=== Data in this exercise ===

(* ===== verification/MarkPush.v ===== *)
(** * Pushing marked blocks and roots

    [GC_push_marked] with its variants for small objects, [GC_push_unconditionally]
    and the pushing of root ranges and stacks keep the marking invariant, and leave
    nothing of what they push uncovered unless the stack overflows. *)

From Stdlib Require Import ZArith Lia.
From stdpp Require Import base gmap list.
From S2P Require Import Prelude BlackList Scratch Hblk Headers HeadersNav HdrCache MarkBits ObjMap Mark MarkSpec MarkVisit MarkInv MarkSample MarkFrom.

Module MarkPush.
Import BlackList Scratch Headers HeadersNav HdrCache MarkBits ObjMap Mark MarkSpec MarkVisit MarkInv MarkFrom.

Section Push.
Context (E : menv) (R : ranking E).
Context (t0 : hdr_state) (int0 : bool) (must : mode -> Z -> Prop) (s0 : mk_state).
Context (W0 : wf_tab E t0) (HE : env_ok E).

Notation minv := (minv E R t0 int0 (fun _ _ => True) must s0).

Lemma any_justified (m : mode) (q : Z) : justified E t0 int0 (fun _ _ => True) m q.
Proof. by left. Qed.

Lemma minv_wf (P : mode -> Z -> Prop) (s : mk_state) : minv P s -> wf_tab E (mk_tab s).
Proof. intros I. apply (ms_tab _ _ _ (mi_ok _ _ _ _ _ _ _ _ _ I)). Qed.

(** ** The same value looked at in different ways *)

Lemma points_to_proc (m : mode) (p b : Z) :
  m <> Stack -> points_to E t0 int0 m p b -> points_to E t0 int0 Proc p b.
Proof.
  intros Hm (v & Hf & Hh). exists v. split; [|by destruct m].
  destruct Hf as [|start sz [?|?]]; [by apply finds_first|done|].
  apply (finds_interior _ _ _ _ start sz); try done. by right.
Qed.

Lemma points_to_stack (m : mode) (p b : Z) : points_to E t0 int0 m p b -> points_to E t0 int0 Stack p b.
Proof.
  intros (v & Hf & Hh). exists v. split.
  - destruct Hf as [|start sz]; [by apply finds_first|].
    apply (finds_interior _ _ _ _ start sz); try done. by left.
  - revert Hh. unfold hit. cbn [checks negb]. rewrite andb_false_r, orb_true_r. cbn [andb orb].
    destruct (is_large _); [by case_match|]. by case_match.
Qed.

Lemma ref_mode (o d : Z) (m : mode) (q : Z) : ref E o d m q -> m <> Stack /\ plausible E q = true.
Proof. induction 1; done. Qed.

Lemma heap_word_minv (P P' : mode -> Z -> Prop) (p : Z) (s : mk_state) :
  minv P s -> (forall m q, P m q -> P' m q \/ (m <> Stack /\ q = p /\ plausible E q = true)) ->
  exists s', GC_PUSH_ONE_HEAP E p s = Some s' /\ minv P' s'.
Proof.
  intros I HP. unfold GC_PUSH_ONE_HEAP. destruct (plausible E p) eqn:Ep.
  - destruct (GC_mark_and_push_visit E p s (minv_wf _ _ I)) as (s' & -> & Hv);
      [pose proof (plausible_range E HE p Ep); lia|].
    exists s'. split; [done|]. eapply visit_minv; [done|exact I|apply any_justified|exact Hv|].
    intros m q Hq. destruct (HP m q Hq) as [?|(Hm & -> & _)]; [by left|right]. intros b. by apply points_to_proc.
  - exists s. split; [done|]. eapply minv_weaken; [|exact I]. intros m q Hq. right. right.
    destruct (HP m q Hq) as [?|(_ & -> & ?)]; [done|congruence].
Qed.

Lemma stack_word_minv (P P' : mode -> Z -> Prop) (p : Z) (s : mk_state) :
  minv P s -> (forall m q, P m q -> P' m q \/ (q = p /\ plausible E q = true)) ->
  exists s', GC_PUSH_ONE_STACK E p s = Some s' /\ minv P' s'.
Proof.
  intros I HP. unfold GC_PUSH_ONE_STACK. destruct (plausible E p) eqn:Ep.
  - destruct (GC_mark_and_push_stack_visit E p s (minv_wf _ _ I)) as (s' & -> & Hv);
      [pose proof (plausible_range E HE p Ep); lia|].
    exists s'. split; [done|]. eapply visit_minv; [done|exact I|apply any_justified|exact Hv|].
    intros m q Hq. destruct (HP m q Hq) as [?|(-> & _)]; [by left|right]. intros b. apply points_to_stack.
  - exists s. split; [done|]. eapply minv_weaken; [|exact I]. intros m q Hq. right. right.
    destruct (HP m q Hq) as [?|(-> & ?)]; [done|congruence].
Qed.

(** ** Blocks of objects of one, two or four granules *)

(** The values in [n] bytes from [b]. *)
Definition obj_word (b n : Z) (m : mode) (q : Z) : Prop :=
  m <> Stack /\ exists a, b <= a < b + n /\ (a - b) mod 8 = 0 /\ q = mem E a /\ plausible E q = true.

Lemma push_granules_minv (n : nat) (P P' : mode -> Z -> Prop) (q : Z) (s : mk_state) :
  minv P s -> (forall m x, P m x -> P' m x \/ obj_word q (16 * Z.of_nat n) m x) ->
  exists s', push_granules E n q s = Some s' /\ minv P' s'.
Proof.
  revert P q s. induction n as [|n IH]; intros P q s I HP; cbn [push_granules].
  { exists s. split; [done|]. eapply minv_weaken; [|exact I]. intros m x Hx. right. right.
    destruct (HP m x Hx) as [?|(_ & a & Ha & _)]; [done|lia]. }
  unfold PUSH_GRANULE. change PTR_BYTES with 8. change GC_GRANULE_BYTES with 16.
  set (P1 := fun m x => P' m x \/ obj_word (q + 16) (16 * Z.of_nat n) m x).
  destruct (heap_word_minv P (fun m x => P1 m x \/ (m <> Stack /\ x = mem E (q + 8) /\ plausible E x = true))
    (mem E q) s I) as (s1 & -> & I1).
  { intros m x Hx. destruct (HP m x Hx) as [?|(Hm & a & Ha & Hal & -> & Hpl)]; [by left; left; left|].
    destruct (decide (a = q)) as [->|]; [by right|]. left. destruct (decide (a = q + 8)) as [->|]; [by right|].
    left. right. split; [done|]. exists a. split_and!; try done; dlia. }
  rewrite some_bind. destruct (heap_word_minv _ P1 (mem E (q + 8)) s1 I1) as (s2 & -> & I2).
  { intros m x [?|?]; [by left|by right]. }
  rewrite some_bind. apply (IH P1 (q + 16) s2 I2). done.
Qed.

(** The objects of a mark word: bit [i] is for the object [16 * i] bytes on. *)
Lemma marked_bits_minv (n w q : Z) (P P' : mode -> Z -> Prop) (s : mk_state) :
  0 < n -> 0 <= w < W64 -> minv P s ->
  (forall m x, P m x -> P' m x \/ exists k, 0 <= k /\ Z.testbit w (n * k) = true /\ obj_word (q + 16 * (n * k)) (16 * n) m x) ->
  exists s', marked_bits E n w q s = Some s' /\ minv P' s'.
Proof.
  intros Hn Hw I HP. unfold marked_bits.
  destruct (loop_spec
    (fun x => 0 <= x.1.1 < W64 /\ minv (fun m y => P' m y \/ exists k, 0 <= k /\ Z.testbit x.1.1 (n * k) = true
         /\ obj_word (x.1.2 + 16 * (n * k)) (16 * n) m y) x.2)
    (fun r => exists s', r = Some s' /\ minv P' s')
    (fun x => x.1.1) (marked_bits_body E n) (w, q, s)) as (r & -> & s' & -> & HQ).
  - intros [[wk qk] s1] [Hwk I1]. cbn [fst snd] in *. unfold marked_bits_body.
    destruct (Z.eqb_spec wk 0) as [->|Hne].
    { exists s1. split; [done|]. eapply minv_weaken; [|exact I1].
      intros m y [?|(k & _ & Hb & _)]; [by right; right|]. by rewrite Z.bits_0 in Hb. }
    set (Pn := fun m y => P' m y \/ exists k, 0 <= k /\ Z.testbit (Z.shiftr wk n) (n * k) = true
      /\ obj_word (qk + n * GC_GRANULE_BYTES + 16 * (n * k)) (16 * n) m y).
    assert (Hsplit : forall m y k, 0 <= k -> Z.testbit wk (n * k) = true -> obj_word (qk + 16 * (n * k)) (16 * n) m y ->
      Pn m y \/ (k = 0 /\ Z.testbit wk 0 = true)).
    { intros m y k Hk Hb Ho. destruct (decide (k = 0)) as [->|]; [right; by rewrite Z.mul_0_r in Hb|].
      left. right. exists (k - 1). split; [lia|]. split.
      - rewrite Z.shiftr_spec by nia. by replace (n * (k - 1) + n) with (n * k) by lia.
      - change GC_GRANULE_BYTES with 16. by replace (qk + n * 16 + 16 * (n * (k - 1))) with (qk + 16 * (n * k)) by lia. }
    assert (Hs : exists s2, (if negb (Z.land wk 1 =? 0) then push_granules E (Z.to_nat n) qk s1 else Some s1) = Some s2
      /\ minv Pn s2).
    { pose proof (land_pow2 wk 0 ltac:(lia)) as El. change (2 ^ 0) with 1 in El. rewrite El, negb_involutive.
      destruct (Z.testbit wk 0) eqn:E0.
      - apply (push_granules_minv _ (fun m y => P' m y \/ exists k, 0 <= k /\ Z.testbit wk (n * k) = true
           /\ obj_word (qk + 16 * (n * k)) (16 * n) m y)); [done|].
        intros m y [?|(k & Hk & Hb & Ho)]; [by left; left|].
        destruct (Hsplit m y k Hk Hb Ho) as [?|[-> _]]; [by left|right].
        rewrite Z.mul_0_r, Z.mul_0_r, Z.add_0_r in Ho. by rewrite Z2Nat.id by lia.
      - exists s1. split; [done|]. eapply minv_weaken; [|exact I1]. intros m y [?|(k & Hk & Hb & Ho)]; right; right; [by left|].
        destruct (Hsplit m y k Hk Hb Ho) as [?|[_ ?]]; [done|congruence]. }
    destruct Hs as (s2 & -> & I2). cbn [fst snd]. rewrite Z.shiftr_div_pow2 in * by lia.
    assert (1 < 2 ^ n) by (apply Z.pow_gt_1; lia).
    assert (0 <= wk / 2 ^ n < wk) by (split; [apply Z.div_pos; lia|apply Z.div_lt; lia]).
    split; [split; [lia|]|lia]. unfold Pn in I2. by rewrite Z.shiftr_div_pow2 in I2 by lia.
  - cbn [fst snd]. split; [done|]. eapply minv_weaken; [|exact I]. intros m x Hx. right. right. by apply HP.
  - cbn [fst snd]. done.
  - by exists s'.
Qed.

(** The values of the marked objects of a block. *)
Definition block_refs (h : Z) (m : mode) (q : Z) : Prop :=
  exists b, is_object t0 b /\ b / 4096 = h / 4096 /\ obj_marked t0 b = true /\ ref E b (obj_descr t0 b) m q.

Definition block_words (h n lo : Z) (m : mode) (q : Z) : Prop :=
  exists b, is_object t0 b /\ b / 4096 = h / 4096 /\ obj_marked t0 b = true /\ lo <= b /\ obj_word b n m q.

Lemma block_hdr (P : mode -> Z -> Prop) (s : mk_state) (h b : Z) :
  minv P s -> b / 4096 = h / 4096 -> HDRv (mk_tab s) b = HDRv t0 h.
Proof.
  intros I Hb. rewrite (proj1 (mi_shape _ _ _ _ _ _ _ _ _ I)). by apply HDRv_block.
Qed.

Lemma GC_push_marked_n_minv (n h : Z) (P P' : mode -> Z -> Prop) (s : mk_state) :
  n = 1 \/ n = 2 \/ n = 4 -> in_use t0 h -> h mod 4096 = 0 ->
  is_large (hdr_of t0 (HDRv t0 h)) = false -> hb_sz (hdr_of t0 (HDRv t0 h)) = 16 * n ->
  minv P s -> (forall m q, P m q -> P' m q \/ block_words h (16 * n) h m q) ->
  exists s', GC_push_marked_n E n h (HDRv t0 h) s = Some s' /\ minv P' s'.
Proof.
  intros Hn Hu Hal Hlg Hsz I HP. unfold GC_push_marked_n. change (CPP_WORDSZ * GC_GRANULE_BYTES) with 1024.
  destruct (loop_spec
    (fun x => exists i, 0 <= i <= 4 /\ x.1.1 = h + 1024 * i /\ x.1.2 = i
       /\ minv (fun m q => P' m q \/ block_words h (16 * n) (h + 1024 * i) m q) x.2)
    (fun r => exists s', r = Some s' /\ minv P' s')
    (fun x => h + 4096 - x.1.1) (marked_words_body E n (h + HBLKSIZE) (HDRv t0 h)) (h, 0, s)) as (r & -> & s' & -> & HQ).
  - intros [[p i'] s1] (i & Hi & Ep & Ei & I1). cbn [fst snd] in *. subst p i'. unfold marked_words_body.
    change HBLKSIZE with 4096. change (CPP_WORDSZ * GC_GRANULE_BYTES) with 1024.
    destruct (Z.ltb_spec (h + 1024 * i) (h + 4096)) as [Hlt|Hge].
    + set (w := aget (hb_marks (hdr_of (mk_tab s1) (HDRv t0 h))) i).
      assert (Hw : 0 <= w < W64).
      { assert (Hus : in_use (mk_tab s1) h) by (by apply (in_use_shape t0 (mk_tab s1)); [apply I1|]).
        destruct (wt_blk _ _ (minv_wf _ _ I1) h Hus) as (_ & [Hw _] & _).
        rewrite (block_hdr _ _ h h I1 eq_refl) in Hw. apply Hw. }
      destruct (marked_bits_minv n w (h + 1024 * i) _
        (fun m q => P' m q \/ block_words h (16 * n) (h + 1024 * (i + 1)) m q) s1 ltac:(lia) Hw I1) as (s2 & -> & I2).
      * intros m q [?|(b & Ho & Hb & Hm & Hlo & Hq)]; [by left; left|].
        destruct (Z.le_gt_cases (h + 1024 * (i + 1)) b); [left; right; by exists b|right].
        assert (Hbm : (b mod 4096) mod (16 * n) = 0).
        { destruct Ho as [_ Ho]. cbn zeta in Ho. rewrite (HDRv_block t0 b h Hb), Hlg, Hsz in Ho. by destruct Ho. }
        assert (Hk : exists k, 0 <= k /\ b = h + 1024 * i + 16 * (n * k)).
        { exists ((b - (h + 1024 * i)) / (16 * n)). destruct Hn as [-> | [-> | ->]]; split; dlia. }
        destruct Hk as (k & Hk & Ek). exists k. split; [done|]. rewrite <- Ek. split; [|done].
        apply (mi_mono _ _ _ _ _ _ _ _ _ I1) in Hm. unfold obj_marked, GC_is_marked in Hm.
        rewrite (block_hdr _ _ h b I1 Hb), bit_of_aligned, mark_bit_testbit in Hm.
        assert (Ed : b mod 4096 / 16 / 64 = i) by (subst b; dlia).
        assert (Em : (b mod 4096 / 16) mod 64 = n * k) by (subst b; dlia).
        rewrite Ed, Em in Hm. exact Hm.
      * cbn [fst snd]. split; [|lia]. exists (i + 1). split; [lia|]. split; [lia|]. split; [done|]. exact I2.
    + exists s1. split; [done|]. eapply minv_weaken; [|exact I1].
      intros m q [?|(b & Ho & Hb & Hm & Hlo & Hq)]; [by right; right|dlia].
  - cbn [fst snd]. exists 0. split; [lia|]. split; [lia|]. split; [done|].
    eapply minv_weaken; [|exact I]. intros m q Hq. right. right.
    destruct (HP m q Hq) as [?|Hb]; [by left|right]. by replace (h + 1024 * 0) with h by lia.
  - cbn [fst snd]. unfold W64. lia.
  - by exists s'.
Qed.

=== Exercise requirements ===
There is a run of lines above from the one with "unfold PUSH_GRANULE. change" to the one with "- intros [[wk"; print exactly that run, both ends included, and nothing else.

=== The completed task ===
  unfold PUSH_GRANULE. change PTR_BYTES with 8. change GC_GRANULE_BYTES with 16.
  set (P1 := fun m x => P' m x \/ obj_word (q + 16) (16 * Z.of_nat n) m x).
  destruct (heap_word_minv P (fun m x => P1 m x \/ (m <> Stack /\ x = mem E (q + 8) /\ plausible E x = true))
    (mem E q) s I) as (s1 & -> & I1).
  { intros m x Hx. destruct (HP m x Hx) as [?|(Hm & a & Ha & Hal & -> & Hpl)]; [by left; left; left|].
    destruct (decide (a = q)) as [->|]; [by right|]. left. destruct (decide (a = q + 8)) as [->|]; [by right|].
    left. right. split; [done|]. exists a. split_and!; try done; dlia. }
  rewrite some_bind. destruct (heap_word_minv _ P1 (mem E (q + 8)) s1 I1) as (s2 & -> & I2).
  { intros m x [?|?]; [by left|by right]. }
  rewrite some_bind. apply (IH P1 (q + 16) s2 I2). done.
Qed.

(** The objects of a mark word: bit [i] is for the object [16 * i] bytes on. *)
Lemma marked_bits_minv (n w q : Z) (P P' : mode -> Z -> Prop) (s : mk_state) :
  0 < n -> 0 <= w < W64 -> minv P s ->
  (forall m x, P m x -> P' m x \/ exists k, 0 <= k /\ Z.testbit w (n * k) = true /\ obj_word (q + 16 * (n * k)) (16 * n) m x) ->
  exists s', marked_bits E n w q s = Some s' /\ minv P' s'.
Proof.
  intros Hn Hw I HP. unfold marked_bits.
  destruct (loop_spec
    (fun x => 0 <= x.1.1 < W64 /\ minv (fun m y => P' m y \/ exists k, 0 <= k /\ Z.testbit x.1.1 (n * k) = true
         /\ obj_word (x.1.2 + 16 * (n * k)) (16 * n) m y) x.2)
    (fun r => exists s', r = Some s' /\ minv P' s')
    (fun x => x.1.1) (marked_bits_body E n) (w, q, s)) as (r & -> & s' & -> & HQ).
  - intros [[wk qk] s1] [Hwk I1]. cbn [fst snd] in *. unfold marked_bits_body.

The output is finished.